There are many medications available for fish for all sorts of diseases and infections.
However, it is best to err on the side of caution and get a proper diagnosis before you start treating your fish.
The Aquarium is overcrowded: if you’ve got too many fish in your tank, they can stress each other out. When this happens, fish will often act in odd ways and one of those is hiding in a corner to try and get some of its own “space”.
This is another common reason that Gouramis may hide in the corner when you’ve got too many fish for given tank size. You should always be aware of how much room each fish needs to be comfortable.
Aggression issues: Bullies are a common problem in a tank, especially if there is only one Gourami.

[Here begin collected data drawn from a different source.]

(* ===== verification/Bench.v ===== *)
(** * The benchmark harness ([internal/bench/bench.go])

    Every experiment makes a cluster of nodes in one process, publishes random
    content on node 0, lets the other nodes fetch its blocks in turn, and
    summarises the latencies it measured.  What the network, the clock, the
    random generators and the file system answer is an argument; everything
    else, with the nodes' own stores, caches and handlers, is as in the rest
    of the library.  Suite.v repeats the experiments, Report.v writes the
    results. *)

From Stdlib Require Import Init.Byte.
From S2P Require Import Prelude Utf8 Json Codec Float64 FloatExact Runtime Path Policy Stream Probe Manager Sha256 Chunker Lru Bloom Store Stats Signing Replication Erasure BlockTransfer CacheSummary Node Fetch Providers Transport ProbeLoop Lifecycle Api Cluster.

(** ** Configurations and results *)

Record BenchConfig := {
  NodeCount : Z; ContentSize : Z; Requests : Z; ChunkSize : Z; b_Policy : string; b_Epsilon : float64;
  b_TimeSeriesDir : string                          (* empty: no series are written *)
}.

Record LatencyResult := {
  AvgLatencyMs : float64; P50LatencyMs : float64; P95LatencyMs : float64; P99LatencyMs : float64;
  MinLatencyMs : float64; MaxLatencyMs : float64; ThroughputMBs : float64; FairnessIndex : float64;
  Samples : Z; AllMs : list float64; Timestamps : list float64
}.

Record CacheResult := { CacheHits : Z; CacheMisses : Z; HitRatio : float64 }.
Record ResilienceResult := { TotalBlocks : Z; AvailableBlocks : Z; Availability : float64; NodesKilled : Z }.
Record Results := {
  res_Config : BenchConfig; res_Latency : LatencyResult; res_Cache : CacheResult; res_Resilience : ResilienceResult;
  res_TotalDuration : string
}.

(** ** The laboratory *)

(** Programs over a state: a result, an error or a panic; or, as a node waits
    for another without a deadline, nothing ever. *)
Definition Prog (S A : Type) : Type := S → blocking A * S.
#[local] Instance Prog_ret S : MRet (Prog S) := λ A a st, (now (Ok a), st).
#[local] Instance Prog_bind S : MBind (Prog S) := λ A B k m st,
  match m st with
  | (Some (Ok a), st') => k a st'
  | (Some (Err e), st') => (now (Err e), st')
  | (Some (Panic w), st') => (now (Panic w), st')
  | (None, st') => (None, st')
  end.

Definition lift {S A} (r : outcome A) : Prog S A := λ st, (now r, st).
(** The error of a call, handled by the caller. *)
Definition try_ {S A} (m : Prog S A) : Prog S (option A) := λ st,
  match m st with
  | (Some (Ok a), st') => (now (Ok (Some a)), st')
  | (Some (Err _), st') => (now (Ok None), st')
  | (Some (Panic w), st') => (now (Panic w), st')
  | (None, st') => (None, st')
  end.
Definition wrapping {S A} (ctx : string) (m : Prog S A) : Prog S A := λ st,
  let '(r, st') := m st in (wrap_err ctx <$> r, st').

Section bench.
Context `{ML : MathLib, LA : LinAlg, PID : PeerID, MF : Multiformats, JE : JSONErrors, CR : Crypto, MA : Multiaddrs}.

(** The running cluster: the disk, the nodes, the hosts an experiment has
    closed, and how many blocks were asked for over the network and how many
    calls of a node's own store were made. *)
Record Lab := {
  lab_disk : Disk; lab_nodes : list Node; lab_closed : gset Z; lab_calls : nat; lab_stores : nat
}.

(** By number of the call: whether a stream opens, the faults of a provider's
    reads, and those of a node's own store; and the fuel of the caches'
    eviction loops. *)
Record network := { nw_dial : nat → option error; nw_read : nat → fault; nw_store : nat → fault; nw_fuel : nat }.

Record Run := { r_latencies : list float64; r_stamps : list float64; r_bytes : Z; r_errors : Z }.
Definition no_run : Run := {| r_latencies := []; r_stamps := []; r_bytes := 0; r_errors := 0 |}.

(** A request of a run: its number, the node that sends it and what the run
    had come to before it and after it (in bytes and in failures). *)
Record moment := { mo_request : Z; mo_sender : Z; mo_before : Run; mo_after : Run }.

(** The clock, which may depend on the hosts that are closed: how long a
    request took, when it ended, and how long all of a run took. *)
Record timings := {
  tm_elapsed : gset Z → moment → Duration; tm_stamp : gset Z → moment → Duration; tm_total : gset Z → Run → Duration
}.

If your other fish are picking on yours, it will likely spend time away from its tank mates relaxing in a corner for protection or hiding when it comes into contact with the aggressive fish.
If you see any signs of aggression in your aquarium between species or even your Gourami, you may need to consider moving them to a tank by themselves for safety.
How can you help your Gourami feel more comfortable in their home
By providing a more natural environment something similar to what they would have in the wild, you will provide them with a sense of security.
Gouramis like driftwood, lots of hiding places, and a well-planted tank.
Keep the current low as they don’t like a strong current, but they do like some current to help circulate the water.
You should also remember that because Gouramis are anabantid fish, they can breathe atmospheric oxygen in addition to what is available in the water.
This means you should never cover the surface of your tank with anything that could hinder their ability to reach the top for air.
If you want floating plants, such as duckweed or frogbit, Consider placing a floating ring on the surface so there is always an empty spot for the fish to come up and breathe with its labyrinth organ.
Even so, always have an oxygen stone and pump running in the tank for extra oxygenated water flow.
Remove bullies if possible. Sometimes it is more practical to simply remove the rowdy fish and keep them in their own tank.
Make sure their feeding schedule is adhered to.